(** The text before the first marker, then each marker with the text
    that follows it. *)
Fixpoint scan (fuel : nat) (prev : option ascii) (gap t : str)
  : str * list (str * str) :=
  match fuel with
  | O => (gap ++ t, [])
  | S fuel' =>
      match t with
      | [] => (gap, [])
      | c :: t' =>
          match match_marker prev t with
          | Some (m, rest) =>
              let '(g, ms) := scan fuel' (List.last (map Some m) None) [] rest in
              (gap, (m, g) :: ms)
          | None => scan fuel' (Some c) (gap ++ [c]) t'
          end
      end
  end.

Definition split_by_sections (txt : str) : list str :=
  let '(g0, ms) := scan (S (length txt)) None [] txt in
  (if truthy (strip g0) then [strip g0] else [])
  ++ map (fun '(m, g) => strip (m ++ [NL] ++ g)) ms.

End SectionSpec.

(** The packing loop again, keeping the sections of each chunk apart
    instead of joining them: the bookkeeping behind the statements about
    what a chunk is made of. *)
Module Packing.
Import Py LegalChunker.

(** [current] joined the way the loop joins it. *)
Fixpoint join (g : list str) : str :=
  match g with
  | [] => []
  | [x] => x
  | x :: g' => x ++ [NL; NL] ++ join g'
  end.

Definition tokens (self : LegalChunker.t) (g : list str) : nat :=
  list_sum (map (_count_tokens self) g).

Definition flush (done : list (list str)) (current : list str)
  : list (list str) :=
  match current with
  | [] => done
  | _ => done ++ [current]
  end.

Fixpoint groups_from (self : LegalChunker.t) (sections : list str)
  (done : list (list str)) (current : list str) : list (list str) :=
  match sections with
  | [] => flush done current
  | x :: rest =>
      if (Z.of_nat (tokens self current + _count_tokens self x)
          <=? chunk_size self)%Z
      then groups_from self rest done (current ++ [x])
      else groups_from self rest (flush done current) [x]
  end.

:::

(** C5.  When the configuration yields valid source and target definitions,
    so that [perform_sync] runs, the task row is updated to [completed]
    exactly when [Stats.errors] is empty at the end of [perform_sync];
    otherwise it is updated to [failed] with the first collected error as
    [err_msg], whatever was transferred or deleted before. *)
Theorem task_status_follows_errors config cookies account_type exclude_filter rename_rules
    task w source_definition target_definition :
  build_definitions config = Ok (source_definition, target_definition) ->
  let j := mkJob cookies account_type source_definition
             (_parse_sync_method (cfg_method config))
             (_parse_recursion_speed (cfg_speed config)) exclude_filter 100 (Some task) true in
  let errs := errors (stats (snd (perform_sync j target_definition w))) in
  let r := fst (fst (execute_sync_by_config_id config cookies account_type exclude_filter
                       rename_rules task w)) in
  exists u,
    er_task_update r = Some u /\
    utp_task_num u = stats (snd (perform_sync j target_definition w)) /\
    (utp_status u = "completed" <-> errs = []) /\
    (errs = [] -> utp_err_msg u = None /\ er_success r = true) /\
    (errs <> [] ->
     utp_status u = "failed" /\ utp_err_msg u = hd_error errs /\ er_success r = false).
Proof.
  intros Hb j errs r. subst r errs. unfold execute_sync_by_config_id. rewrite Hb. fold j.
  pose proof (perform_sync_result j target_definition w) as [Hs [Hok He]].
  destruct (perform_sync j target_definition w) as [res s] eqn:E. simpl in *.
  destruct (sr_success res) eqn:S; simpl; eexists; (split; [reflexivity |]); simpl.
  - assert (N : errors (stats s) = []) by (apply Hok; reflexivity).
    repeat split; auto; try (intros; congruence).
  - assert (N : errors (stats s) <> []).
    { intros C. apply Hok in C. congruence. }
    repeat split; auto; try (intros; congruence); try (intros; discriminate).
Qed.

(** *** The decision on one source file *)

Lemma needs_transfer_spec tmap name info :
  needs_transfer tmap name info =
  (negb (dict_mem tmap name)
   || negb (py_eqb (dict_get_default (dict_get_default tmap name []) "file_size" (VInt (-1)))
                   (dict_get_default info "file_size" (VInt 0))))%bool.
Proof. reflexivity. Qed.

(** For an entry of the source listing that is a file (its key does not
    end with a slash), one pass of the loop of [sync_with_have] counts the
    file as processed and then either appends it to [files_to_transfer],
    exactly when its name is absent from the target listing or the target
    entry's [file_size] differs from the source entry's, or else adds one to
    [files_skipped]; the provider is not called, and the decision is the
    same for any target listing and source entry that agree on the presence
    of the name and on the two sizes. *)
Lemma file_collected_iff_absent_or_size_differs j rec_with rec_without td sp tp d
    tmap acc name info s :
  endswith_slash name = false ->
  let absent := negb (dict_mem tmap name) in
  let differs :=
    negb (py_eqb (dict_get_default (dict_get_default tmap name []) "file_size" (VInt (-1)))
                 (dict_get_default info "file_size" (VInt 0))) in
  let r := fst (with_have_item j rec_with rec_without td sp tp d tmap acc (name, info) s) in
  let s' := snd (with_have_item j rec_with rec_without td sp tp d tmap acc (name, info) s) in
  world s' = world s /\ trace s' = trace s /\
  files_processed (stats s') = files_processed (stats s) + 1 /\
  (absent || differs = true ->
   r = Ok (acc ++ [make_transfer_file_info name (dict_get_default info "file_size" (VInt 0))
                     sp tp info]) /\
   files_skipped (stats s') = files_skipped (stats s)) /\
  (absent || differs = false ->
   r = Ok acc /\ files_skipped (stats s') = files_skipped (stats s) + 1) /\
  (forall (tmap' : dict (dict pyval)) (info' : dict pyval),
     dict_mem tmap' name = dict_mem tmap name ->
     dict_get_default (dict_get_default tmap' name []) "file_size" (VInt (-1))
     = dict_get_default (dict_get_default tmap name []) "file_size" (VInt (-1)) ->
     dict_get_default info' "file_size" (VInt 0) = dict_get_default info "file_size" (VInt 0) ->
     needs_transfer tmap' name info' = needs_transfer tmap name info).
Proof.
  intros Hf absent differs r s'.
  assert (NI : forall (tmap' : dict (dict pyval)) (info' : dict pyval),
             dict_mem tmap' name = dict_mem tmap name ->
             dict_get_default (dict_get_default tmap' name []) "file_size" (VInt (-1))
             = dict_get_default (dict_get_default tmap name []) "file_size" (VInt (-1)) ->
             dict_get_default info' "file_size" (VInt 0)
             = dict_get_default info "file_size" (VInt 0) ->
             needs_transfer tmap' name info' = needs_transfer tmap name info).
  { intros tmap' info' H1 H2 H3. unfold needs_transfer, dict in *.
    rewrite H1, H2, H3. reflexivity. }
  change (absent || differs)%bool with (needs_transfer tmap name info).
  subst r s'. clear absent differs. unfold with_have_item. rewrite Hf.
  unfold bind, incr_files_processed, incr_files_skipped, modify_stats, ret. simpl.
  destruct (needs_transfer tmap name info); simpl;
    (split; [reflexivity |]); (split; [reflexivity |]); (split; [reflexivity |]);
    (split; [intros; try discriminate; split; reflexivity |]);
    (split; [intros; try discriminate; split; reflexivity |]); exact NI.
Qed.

:::

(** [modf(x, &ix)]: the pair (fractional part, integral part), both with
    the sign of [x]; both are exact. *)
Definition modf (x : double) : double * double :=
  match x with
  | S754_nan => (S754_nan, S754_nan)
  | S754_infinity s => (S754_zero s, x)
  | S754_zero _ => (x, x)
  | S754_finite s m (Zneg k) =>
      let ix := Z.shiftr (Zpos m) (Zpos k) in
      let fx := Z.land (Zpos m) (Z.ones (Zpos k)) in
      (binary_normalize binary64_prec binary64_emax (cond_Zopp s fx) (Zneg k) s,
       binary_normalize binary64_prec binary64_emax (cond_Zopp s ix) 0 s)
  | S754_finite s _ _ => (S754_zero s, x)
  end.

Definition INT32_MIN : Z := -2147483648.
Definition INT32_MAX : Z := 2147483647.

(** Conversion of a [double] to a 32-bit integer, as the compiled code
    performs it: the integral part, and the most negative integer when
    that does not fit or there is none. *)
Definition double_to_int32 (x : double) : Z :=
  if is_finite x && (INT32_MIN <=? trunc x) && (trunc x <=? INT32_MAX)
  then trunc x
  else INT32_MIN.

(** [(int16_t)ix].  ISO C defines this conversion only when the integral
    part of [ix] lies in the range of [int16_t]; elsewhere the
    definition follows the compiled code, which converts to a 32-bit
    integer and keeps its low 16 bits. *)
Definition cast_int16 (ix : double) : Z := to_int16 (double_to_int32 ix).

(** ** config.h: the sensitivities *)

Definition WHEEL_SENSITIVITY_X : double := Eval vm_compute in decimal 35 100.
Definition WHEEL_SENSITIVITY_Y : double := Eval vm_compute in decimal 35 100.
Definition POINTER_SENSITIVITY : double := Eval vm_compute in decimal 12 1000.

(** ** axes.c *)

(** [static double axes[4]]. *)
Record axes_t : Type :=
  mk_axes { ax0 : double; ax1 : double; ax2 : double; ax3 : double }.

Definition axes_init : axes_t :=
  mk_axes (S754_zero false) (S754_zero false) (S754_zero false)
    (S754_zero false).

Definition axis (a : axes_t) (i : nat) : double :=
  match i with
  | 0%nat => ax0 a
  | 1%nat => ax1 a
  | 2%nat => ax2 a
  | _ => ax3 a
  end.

:::

● TASK INSTRUCTIONS
Go to the line with "performs it: the" in the entries above and repeat every line from there through the line with "when the integral", exactly and with no other text.

● EXERCISE SOLUTION
    performs it: the integral part, and the most negative integer when
    that does not fit or there is none. *)
Definition double_to_int32 (x : double) : Z :=
  if is_finite x && (INT32_MIN <=? trunc x) && (trunc x <=? INT32_MAX)
  then trunc x
  else INT32_MIN.

(** [(int16_t)ix].  ISO C defines this conversion only when the integral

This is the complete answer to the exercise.